PTSDの治療にはどのくらいの期間がかかりますか?

治療期間は、症状の重さ、トラウマ体験の種類、合併症の有無、選択する治療法、個人の回復力などによって大きく異なります。一般的に、トラウマ焦点化心理療法は構造化されており、数ヶ月(例えば、週1回のセッションを12回〜20回程度)で集中的に行われることが多いですが、症状が複雑であったり、複数のトラウマ体験がある場合(複雑性PTSD)などは、より長期間の治療が必要となることもあります。薬物療法も、症状が安定するまで継続する必要があり、年単位になることも少なくありません。治療期間については、専門医と相談し、個別の治療計画の中で確認していく必要があります。
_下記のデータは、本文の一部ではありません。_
Lemma Node_MarshalXML_named (n : Node) :
  named_node n = true ->
  forall (e : Encoder) (start : StartElement),
    Node_MarshalXML n e start = (mkEncoder (out e ++ node_tokens n) (tags e), None).
Proof.
  induction n as [name attrs content nodes IH] using Node_induction.
  cbn [named_node XMLName Nodes]. intros Hn e start.
  apply andb_prop in Hn as [Hname Hnodes].
  apply negb_true_iff, String.eqb_neq in Hname.
  cbn [Node_MarshalXML XMLName Attrs Nodes node_tokens].
  rewrite EncodeToken_start by exact Hname. cbn [SName].
  destruct (decide (Local name = "")) as [E|_]; [contradiction|].
  set (e1 := mkEncoder (out e ++ [TStart (mkStart name attrs)]) (name :: tags e)).
  assert (Hkids : forall e0 : Encoder,
    (fix EncodeElement (ns : list Node) (e2 : Encoder) {struct ns} : Encoder :=
       match ns with
       | [] => e2
       | c :: ns' =>
           match marshalInterface (Node_MarshalXML c) e2 (mkStart name []) with
           | (e', None) => EncodeElement ns' e'
           | (e', Some _) => e'
           end
       end) nodes e0
    = mkEncoder (out e0 ++ flat_map node_tokens nodes) (tags e0)).
  { clear e1. induction nodes as [|c cs IHcs]; intros e0.
    - cbn. rewrite app_nil_r. now destruct e0.
    - cbn [forallb] in Hnodes. apply andb_prop in Hnodes as [Hc Hcs].
      inversion IH as [|? ? IHc IHrest]; subst.
      unfold marshalInterface. rewrite (IHc Hc). cbn [tags out length].
      replace (S (length (tags e0)) <? S (length (tags e0)))%nat with false
        by (symmetry; apply Nat.ltb_irrefl).
      replace (S (length (tags e0)) - length (tags e0)) with 1 by lia.
      cbn [skipn]. rewrite (IHcs IHrest Hcs). cbn [out tags flat_map].
      now rewrite app_assoc. }
  rewrite Hkids. subst e1. cbn [out tags].
  rewrite EncodeToken_end by exact Hname.
  rewrite <- !app_assoc. reflexivity.
Qed.

Lemma node_tokens_no_CharData (n : Node) :
  forallb (fun t => negb (is_CharData t)) (node_tokens n) = true.
Proof.
  induction n as [name attrs content nodes IH] using Node_induction.
  cbn [node_tokens Nodes XMLName forallb is_CharData negb andb].
  rewrite forallb_app. cbn [forallb is_CharData negb andb]. rewrite andb_true_r.
  induction nodes as [|c cs IHcs]; [reflexivity|].
  inversion IH as [|? ? Hc Hcs]; subst.
  cbn [flat_map]. rewrite forallb_app, Hc. cbn [andb]. now apply IHcs.
Qed.

(** X1: a Node all of whose nodes have a local name is written without
    error as its start tag, its child nodes in order and its end tag; no
    character data is written, and the open tags of the encoder are the
    same afterwards. *)
Theorem Node_MarshalXML_tags (n : Node) (e : Encoder) (start : StartElement) :
  named_node n = true ->
  Node_MarshalXML n e start = (mkEncoder (out e ++ node_tokens n) (tags e), None) /\
  forallb (fun t => negb (is_CharData t)) (node_tokens n) = true.
Proof.
  intros H. split; [now apply Node_MarshalXML_named | apply node_tokens_no_CharData].
Qed.

Lemma Node_MarshalXML_tags_witness :
  Node_MarshalXML
    (mkNode (mkName "" "a") [] "x<b/>" [mkNode (mkName "" "b") [] "" []])
    (mkEncoder [] []) (mkStart (mkName "" "") [])
  = (mkEncoder ([] ++ node_tokens
       (mkNode (mkName "" "a") [] "x<b/>" [mkNode (mkName "" "b") [] "" []])) [], None) /\
  forallb (fun t => negb (is_CharData t))
    (node_tokens (mkNode (mkName "" "a") [] "x<b/>" [mkNode (mkName "" "b") [] "" []]))
  = true.
Proof.
  apply (Node_MarshalXML_tags
           (mkNode (mkName "" "a") [] "x<b/>" [mkNode (mkName "" "b") [] "" []])
           (mkEncoder [] []) (mkStart (mkName "" "") [])).
  reflexivity.
Defined.

(** X2: a Node whose own local name is empty cannot be written:
    [Node.MarshalXML] returns an error, whatever its child nodes are, and
    nothing is written, of the node or of its child nodes. *)
Theorem Node_MarshalXML_no_name (n : Node) (e : Encoder) (start : StartElement) :
  Local (XMLName n) = "" ->
  Node_MarshalXML n e start = (e, Some EncodeError).
Proof.
  intros H. destruct n as [name attrs content nodes]. cbn [XMLName] in H.
  cbn [Node_MarshalXML XMLName Attrs Nodes SName EncodeToken].
  destruct (decide (Local name = "")) as [_|N]; [|contradiction].
  cbn [EncodeToken].
  destruct (decide (Local name = "")) as [_|N]; [reflexivity|contradiction].
Qed.

Lemma Node_MarshalXML_no_name_witness :
  Node_MarshalXML
    (mkNode (mkName "urn:x" "") [] "" [mkNode (mkName "" "b") [] "" []])
    (mkEncoder [] []) (mkStart (mkName "" "") [])
  = (mkEncoder [] [], Some EncodeError).
Proof.
  apply (Node_MarshalXML_no_name
           (mkNode (mkName "urn:x" "") [] "" [mkNode (mkName "" "b") [] "" []])).
  reflexivity.
Defined.

(** ** Reading a Node, and writing it back *)

Lemma length_nodes_of (kids : list XML) :
  length (flat_map nodes_of kids) = length (List.filter is_elem kids).
Proof.
  induction kids as [|k ks IH]; [reflexivity|].
  destruct k; cbn [flat_map nodes_of is_elem List.filter app length]; now rewrite IH.
Qed.

Lemma names_nodes_of (kids : list XML) :
  map XMLName (flat_map nodes_of kids) = child_names kids.
Proof.
  induction kids as [|k ks IH]; [reflexivity|].
  unfold child_names in *.
  destruct k; cbn [flat_map nodes_of app map XMLName]; now rewrite IH.
Qed.

(** X3: decoding a well-formed element into a fresh Node reads the element
    up to its end tag and no further.  Nodes holds one node per child
    element, in document order and with the child's name (character data
    and comments give no node); Content holds the bytes between the start
    tag and the end tag. *)
Theorem Node_UnmarshalXML_tree (fuel : nat) (start : StartElement)
    (kids : list XML) (re : string) (rest : list RawToken)
    (s : list stkItem) (sv : string) :
  S (length (flat_map tokens kids)) < fuel ->
  exists n,
    Node_UnmarshalXML fuel Node_zero (inside (SName start) kids re rest s sv) start
      = (n, mkDecoder rest s (sv ++ raws (flat_map tokens kids) ++ re), None) /\
    Nodes n = flat_map nodes_of kids /\
    map XMLName (Nodes n) = child_names kids /\
    length (Nodes n) = length (List.filter is_elem kids) /\
    Content n = raws (flat_map tokens kids).
Proof.
  intros Hfuel. rewrite Node_UnmarshalXML_elem by exact Hfuel.
  eexists. split; [reflexivity|]. cbn [Nodes Content Node_zero app].
  repeat split; [apply names_nodes_of | apply length_nodes_of].
Qed.

Lemma Node_UnmarshalXML_tree_witness :
  exists n,
    Node_UnmarshalXML 7 Node_zero
      (inside (SName two_start) (CharData "t" "t" :: two_children) "</iq>" [] [] "<iq>")
      two_start
      = (n, mkDecoder [] []
              ("<iq>" ++ raws (flat_map tokens (CharData "t" "t" :: two_children))
               ++ "</iq>"), None) /\
    Nodes n = flat_map nodes_of (CharData "t" "t" :: two_children) /\
    map XMLName (Nodes n) = child_names (CharData "t" "t" :: two_children) /\
    length (Nodes n) = length (List.filter is_elem (CharData "t" "t" :: two_children)) /\
    Content n = raws (flat_map tokens (CharData "t" "t" :: two_children)).
Proof.
  apply (Node_UnmarshalXML_tree 7 two_start (CharData "t" "t" :: two_children)
           "</iq>" [] [] "<iq>").
  cbn. lia.
Defined.

Lemma skeleton_nodes_of (t : XML) :
  flat_map node_tokens (nodes_of t) = skeleton t /\
  forallb named_node (nodes_of t) = named_xml t.
Proof.
  induction t as [start rs kids re IH| | | |] using XML_induction;
    try (split; reflexivity).
  cbn [nodes_of flat_map node_tokens skeleton named_xml forallb named_node
       XMLName Attrs Nodes app].
  rewrite app_nil_r, andb_true_r.
  assert (H : flat_map node_tokens (flat_map nodes_of kids) = flat_map skeleton kids /\
              forallb named_node (flat_map nodes_of kids) = forallb named_xml kids).
  { induction kids as [|k ks IHks]; [split; reflexivity|].
    inversion IH as [|? ? [Hk1 Hk2] Hks]; subst.
    destruct (IHks Hks) as [H1 H2].
    cbn [flat_map forallb]. rewrite flat_map_app, forallb_app, Hk1, Hk2, H1, H2.
    split; reflexivity. }
  destruct H as [H1 H2]. rewrite H1, H2. split; reflexivity.
Qed.

(** X4: writing back the Node decoded from a well-formed element gives the
    tags of the element in document order, with the attributes whose local
    name is not xmlns: character data, comments, processing instructions
    and directives of the element are not written back. *)
Theorem Node_decode_encode (fuel : nat) (start : StartElement)
    (kids : list XML) (rs re : string) (rest : list RawToken)
    (s : list stkItem) (sv : string) (e : Encoder) (start' : StartElement) :
  named_xml (Elem start rs kids re) = true ->
  S (length (flat_map tokens kids)) < fuel ->
  exists n d',
    Node_UnmarshalXML fuel Node_zero (inside (SName start) kids re rest s sv) start
      = (n, d', None) /\
    Node_MarshalXML n e start'
      = (mkEncoder (out e ++ skeleton (Elem start rs kids re)) (tags e), None).
Proof.
  intros Hnamed Hfuel. rewrite Node_UnmarshalXML_elem by exact Hfuel.
  eexists _, _. split; [reflexivity|].
  destruct (skeleton_nodes_of (Elem start rs kids re)) as [H1 H2].
  cbn [nodes_of flat_map forallb] in H1, H2.
  rewrite app_nil_r in H1. rewrite andb_true_r in H2.
  cbn [Node_zero Attrs Nodes app].
  rewrite Node_MarshalXML_named by (rewrite H2; exact Hnamed).
  now rewrite H1.
Qed.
PTSDと診断されたら仕事や学校に行けなくなりますか?

PTSDの症状が重い場合、集中力の低下、過剰な警戒心、フラッシュバックなどによって、仕事や学業に支障が出ることがあります。一時的に休職や休学が必要になる場合もあります。しかし、これは病気によって引き起こされている状態であり、適切な治療によって症状が改善すれば、再び仕事や学業に戻ることは十分に可能です。職場や学校に病気のことを伝えるかどうかは個人の判断によりますが、理解やサポートを得られる場合は、働き方や学び方について配慮をしてもらえる可能性もあります。必要に応じて、産業医やスクールカウンセラー、主治医と相談してみましょう。


免責事項
本記事は、PTSDの治し方に関する一般的な情報提供を目的としており、医学的な診断や治療を推奨するものではありません。個々の症状や状況に合わせた適切な診断と治療は、必ず専門医にご相談ください。本記事の情報に基づいて行われた行動の結果については、一切の責任を負いかねますのでご了承ください。